# EBay website to Amazon Fire to HP Envy Printer issues



## QuakerMaid (Nov 12, 2021)

Yeah, I know Amazon and eBay are competitors and that's probably why. I can print from the web and email, but I haven't yet found an app that will let me print directly from eBay.
The eBay profile is linked to my partner's email, so it would be easier for all of us to just have me print directly from the site.
Thank you for all the info you can provide.
I'm using a Amazon Fire tablet and an hp Envy 5055 printer. The printer easily hooked up to the tablet. I now need an app that'll let me print from eBay. The apps I found (PDF, cloud print, Office Suite, etc) either don't have the print icon or are wanting me to upgrade to print.


----------



## TerryNet (Mar 23, 2005)

I don't understand exactly what you mean by "print directly from eBay." Do you mean that you want an eBay server to send email to your HP printer?

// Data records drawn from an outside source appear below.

Definition multipartArchiveFirstVolume (path : string) : option string :=
  let clean := TrimSpace path in
  if String.eqb clean "" then Some clean
  else
    let dir := Dir clean in
    let base := Base clean in
    let lower := ToLower base in
    if HasSuffix lower ".rar" then
      stem ← rar_stem base;
      part ← part_split stem;
      match part with
      | Some (prefix, numPart) =>
          if negb (String.eqb numPart "") && isAllDigits numPart then
            match Atoi numPart with
            | (num, None) =>
                if (1 <? num)%Z then
                  let firstNum := if (1 <? len numPart)%Z then sprintf_pad (len numPart) 1 else "1" in
                  Some (path_Join2 dir (prefix ++ ".part" ++ firstNum ++ ".rar"))
                else Some clean
            | (_, Some _) => Some clean
            end
          else Some clean
      | None => Some clean
      end
    else
      old ← is_old_style base lower;
      if (old : bool) then
        extDigits ← slice_from lower (len lower - 2);
        if isAllDigits extDigits then
          match Atoi extDigits with
          | (num, None) =>
              if (0 <=? num)%Z then
                stem ← slice_to base (len base - 4);
                Some (path_Join2 dir (stem ++ ".rar"))
              else Some clean
          | (_, Some _) => Some clean
          end
        else Some clean
      else Some clean.

(** The key of the set a path belongs to ("" for none), and whether the name itself says
    that it is a part. *)
Definition multipartArchiveGroupKey (path : string) : option (string * bool) :=
  let clean := TrimSpace path in
  if String.eqb clean "" then Some ("", false)
  else
    let dir := ToLower (Clean (Dir clean)) in
    let base := Base clean in
    let lower := ToLower base in
    if HasSuffix lower ".rar" then
      stem ← rar_stem base;
      part ← part_split stem;
      let rstyle := (dir ++ "|rstyle|" ++ ToLower stem, false) in
      match part with
      | Some (prefix, numPart) =>
          if negb (String.eqb numPart "") && isAllDigits numPart
          then Some (dir ++ "|partrar|" ++ ToLower prefix, true)
          else Some rstyle
      | None => Some rstyle
      end
    else
      old ← is_old_style base lower;
      if (old : bool) then
        extDigits ← slice_from lower (len lower - 2);
        if isAllDigits extDigits then
          stem ← slice_to base (len base - 4);
          Some (dir ++ "|rstyle|" ++ ToLower stem, true)
        else Some ("", false)
      else Some ("", false).

(** ** Extraction *)

Definition resolveArchiveEntryPath (archivePath : string) : prog string :=
  let clean := TrimSpace archivePath in
  if String.eqb clean "" then Ret clean
  else
    candidate <- or_panic (multipartArchiveFirstVolume clean) ;;
    if String.eqb candidate clean then Ret clean
    else
      st <- call (OsStat candidate) ;;
      match st with
      | inr _ => Ret candidate
      | inl _ => Ret clean
      end.

Definition decrypt_failed (out : string) (err : error) : error :=
  ENew ("archive decrypt command failed: " ++ if String.eqb out "" then error_text err else out).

Are you accessing eBay via a special app or a browser?


----------



## Couriant (Mar 26, 2002)

Are you referring from printing from the eBay app or from the browser on the tablet? If the latter, then this should help: https://support.hp.com/ca-en/document/ish_2225635-1796279-16

https://mopria.org/amazon-device - is an app for you to print from


----------



## QuakerMaid (Nov 12, 2021)

Couriant said:


> Are you referring from printing from the eBay app or from the browser on the tablet? If the latter, then this should help: https://support.hp.com/ca-en/document/ish_2225635-1796279-16
> 
> https://mopria.org/amazon-device - is an app for you to print from


Thank you for this. A whole bunch of nonsense went on after I typed out this question. My printer ran out of ink. I replaced it with a cartridge that apparently was a dud from the factory. Then the other spare cartridge was a scam non-hp brand (not what I paid for). So now I'm out of cartridges to see if this works.


----------



## Couriant (Mar 26, 2002)

Hopefully this will work once you get those kinks out of the way!


----------